§ BRIEF
Using the data below, return the stretch from the line that contains "(Z.of_nat 3)]])) ∧" through the line that contains "stat_failed ENOBUFS]] ∧", both included, exactly as it stands and nothing beyond it.
#### RECORDS
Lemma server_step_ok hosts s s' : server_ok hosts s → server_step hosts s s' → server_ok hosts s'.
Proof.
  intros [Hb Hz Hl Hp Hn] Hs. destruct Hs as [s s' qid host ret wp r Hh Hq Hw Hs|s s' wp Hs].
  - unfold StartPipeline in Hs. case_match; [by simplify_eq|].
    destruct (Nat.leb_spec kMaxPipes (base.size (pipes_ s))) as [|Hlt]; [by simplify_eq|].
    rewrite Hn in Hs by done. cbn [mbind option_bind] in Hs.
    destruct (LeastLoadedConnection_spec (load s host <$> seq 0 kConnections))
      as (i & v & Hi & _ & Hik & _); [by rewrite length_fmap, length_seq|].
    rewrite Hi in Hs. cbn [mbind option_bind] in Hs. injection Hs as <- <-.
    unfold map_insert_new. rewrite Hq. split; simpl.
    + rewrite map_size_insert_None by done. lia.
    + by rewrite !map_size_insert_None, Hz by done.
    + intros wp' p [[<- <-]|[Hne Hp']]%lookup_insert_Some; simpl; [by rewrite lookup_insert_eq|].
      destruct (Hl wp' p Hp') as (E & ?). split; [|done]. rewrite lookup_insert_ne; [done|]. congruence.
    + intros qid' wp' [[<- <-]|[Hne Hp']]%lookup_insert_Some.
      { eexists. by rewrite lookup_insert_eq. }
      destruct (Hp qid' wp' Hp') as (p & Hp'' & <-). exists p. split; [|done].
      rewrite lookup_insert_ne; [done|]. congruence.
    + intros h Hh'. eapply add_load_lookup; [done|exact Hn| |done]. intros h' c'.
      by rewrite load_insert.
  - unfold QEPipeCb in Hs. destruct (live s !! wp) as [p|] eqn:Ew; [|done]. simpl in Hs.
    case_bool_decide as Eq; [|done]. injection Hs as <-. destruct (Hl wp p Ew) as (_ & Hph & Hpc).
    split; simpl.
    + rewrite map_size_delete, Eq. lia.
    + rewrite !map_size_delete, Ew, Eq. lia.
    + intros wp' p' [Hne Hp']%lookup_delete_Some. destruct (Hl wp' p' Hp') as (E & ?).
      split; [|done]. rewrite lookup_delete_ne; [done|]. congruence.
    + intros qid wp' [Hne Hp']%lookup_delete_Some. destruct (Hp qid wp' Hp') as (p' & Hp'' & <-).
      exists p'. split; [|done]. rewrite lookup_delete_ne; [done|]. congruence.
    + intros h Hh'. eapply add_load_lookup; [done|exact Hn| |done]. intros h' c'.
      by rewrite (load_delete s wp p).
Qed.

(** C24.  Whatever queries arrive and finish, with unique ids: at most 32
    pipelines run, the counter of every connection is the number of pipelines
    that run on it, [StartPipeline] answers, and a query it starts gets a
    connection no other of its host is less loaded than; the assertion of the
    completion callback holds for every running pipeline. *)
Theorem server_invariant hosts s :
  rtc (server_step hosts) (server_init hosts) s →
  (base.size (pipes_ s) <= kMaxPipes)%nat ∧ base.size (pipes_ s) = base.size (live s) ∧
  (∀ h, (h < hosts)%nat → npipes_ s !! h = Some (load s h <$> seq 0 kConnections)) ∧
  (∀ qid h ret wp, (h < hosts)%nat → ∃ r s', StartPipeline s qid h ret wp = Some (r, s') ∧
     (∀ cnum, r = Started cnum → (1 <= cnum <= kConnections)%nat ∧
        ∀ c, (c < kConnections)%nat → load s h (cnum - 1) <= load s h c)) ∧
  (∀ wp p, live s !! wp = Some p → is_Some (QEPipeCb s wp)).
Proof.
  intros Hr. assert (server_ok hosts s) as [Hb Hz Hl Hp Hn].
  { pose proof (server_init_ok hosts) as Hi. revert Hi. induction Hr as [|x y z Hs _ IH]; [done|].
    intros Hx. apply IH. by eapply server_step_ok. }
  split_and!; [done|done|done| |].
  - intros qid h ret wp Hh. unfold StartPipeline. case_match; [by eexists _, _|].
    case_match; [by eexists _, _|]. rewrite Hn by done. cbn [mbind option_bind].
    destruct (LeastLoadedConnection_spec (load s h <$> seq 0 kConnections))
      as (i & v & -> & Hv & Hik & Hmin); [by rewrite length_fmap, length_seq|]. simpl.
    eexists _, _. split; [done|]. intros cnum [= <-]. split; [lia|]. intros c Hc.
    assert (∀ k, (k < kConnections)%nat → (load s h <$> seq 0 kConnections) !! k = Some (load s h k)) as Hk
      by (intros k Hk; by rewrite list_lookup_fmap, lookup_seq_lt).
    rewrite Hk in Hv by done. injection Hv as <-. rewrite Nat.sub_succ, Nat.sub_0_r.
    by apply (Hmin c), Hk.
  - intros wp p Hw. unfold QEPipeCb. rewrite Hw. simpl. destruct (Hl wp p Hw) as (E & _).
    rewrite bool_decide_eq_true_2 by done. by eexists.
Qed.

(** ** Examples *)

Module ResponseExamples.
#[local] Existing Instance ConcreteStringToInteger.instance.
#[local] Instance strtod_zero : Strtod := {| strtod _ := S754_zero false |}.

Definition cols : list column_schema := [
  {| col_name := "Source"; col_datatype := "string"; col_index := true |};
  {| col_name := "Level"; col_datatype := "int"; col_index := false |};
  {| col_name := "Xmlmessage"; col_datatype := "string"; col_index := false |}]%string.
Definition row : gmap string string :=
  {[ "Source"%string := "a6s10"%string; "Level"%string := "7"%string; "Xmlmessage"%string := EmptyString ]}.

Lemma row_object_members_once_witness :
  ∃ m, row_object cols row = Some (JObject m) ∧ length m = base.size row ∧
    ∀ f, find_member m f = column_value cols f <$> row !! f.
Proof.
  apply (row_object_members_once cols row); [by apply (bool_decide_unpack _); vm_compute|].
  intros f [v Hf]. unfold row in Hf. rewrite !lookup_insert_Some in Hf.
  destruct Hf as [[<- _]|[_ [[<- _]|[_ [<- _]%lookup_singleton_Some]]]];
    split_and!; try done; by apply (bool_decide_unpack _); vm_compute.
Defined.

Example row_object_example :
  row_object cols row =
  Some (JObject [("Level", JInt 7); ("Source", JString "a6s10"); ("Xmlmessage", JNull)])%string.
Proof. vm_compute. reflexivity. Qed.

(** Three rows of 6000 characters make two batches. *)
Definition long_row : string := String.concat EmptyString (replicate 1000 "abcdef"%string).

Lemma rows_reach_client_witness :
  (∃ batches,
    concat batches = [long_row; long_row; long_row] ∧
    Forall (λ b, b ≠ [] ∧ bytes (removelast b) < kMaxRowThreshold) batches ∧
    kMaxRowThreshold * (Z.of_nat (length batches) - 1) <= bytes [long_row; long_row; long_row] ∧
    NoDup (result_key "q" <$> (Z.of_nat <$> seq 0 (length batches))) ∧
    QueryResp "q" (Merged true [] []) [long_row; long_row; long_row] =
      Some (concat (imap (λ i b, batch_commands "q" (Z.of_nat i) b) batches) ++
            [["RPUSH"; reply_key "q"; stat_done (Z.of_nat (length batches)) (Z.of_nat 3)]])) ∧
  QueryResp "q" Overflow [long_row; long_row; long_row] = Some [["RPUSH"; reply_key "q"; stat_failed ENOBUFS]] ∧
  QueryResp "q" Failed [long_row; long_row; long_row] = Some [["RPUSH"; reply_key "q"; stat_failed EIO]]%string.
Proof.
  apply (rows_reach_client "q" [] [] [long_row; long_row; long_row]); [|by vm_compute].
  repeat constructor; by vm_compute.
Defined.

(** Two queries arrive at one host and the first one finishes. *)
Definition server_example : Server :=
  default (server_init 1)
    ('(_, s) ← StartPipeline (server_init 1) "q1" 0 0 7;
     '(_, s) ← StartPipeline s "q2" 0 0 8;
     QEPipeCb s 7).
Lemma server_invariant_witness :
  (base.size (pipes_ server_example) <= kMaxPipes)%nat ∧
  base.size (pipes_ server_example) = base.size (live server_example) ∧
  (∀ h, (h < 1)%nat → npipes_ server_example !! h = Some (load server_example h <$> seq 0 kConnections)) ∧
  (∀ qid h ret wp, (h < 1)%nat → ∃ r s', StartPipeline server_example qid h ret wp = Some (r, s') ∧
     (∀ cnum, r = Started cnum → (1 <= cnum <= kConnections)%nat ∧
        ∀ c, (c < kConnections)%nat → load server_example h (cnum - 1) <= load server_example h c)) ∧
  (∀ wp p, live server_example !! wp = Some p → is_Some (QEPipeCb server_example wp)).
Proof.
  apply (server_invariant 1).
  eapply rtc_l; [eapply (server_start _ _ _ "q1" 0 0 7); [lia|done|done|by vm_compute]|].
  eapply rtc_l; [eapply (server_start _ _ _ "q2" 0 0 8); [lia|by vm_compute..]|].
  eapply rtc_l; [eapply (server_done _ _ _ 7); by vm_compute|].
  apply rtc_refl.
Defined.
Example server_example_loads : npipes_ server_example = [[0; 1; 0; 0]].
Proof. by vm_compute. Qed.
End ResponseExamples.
########
§ OUTPUT OF THE EXERCISE
            [["RPUSH"; reply_key "q"; stat_done (Z.of_nat (length batches)) (Z.of_nat 3)]])) ∧
  QueryResp "q" Overflow [long_row; long_row; long_row] = Some [["RPUSH"; reply_key "q"; stat_failed ENOBUFS]] ∧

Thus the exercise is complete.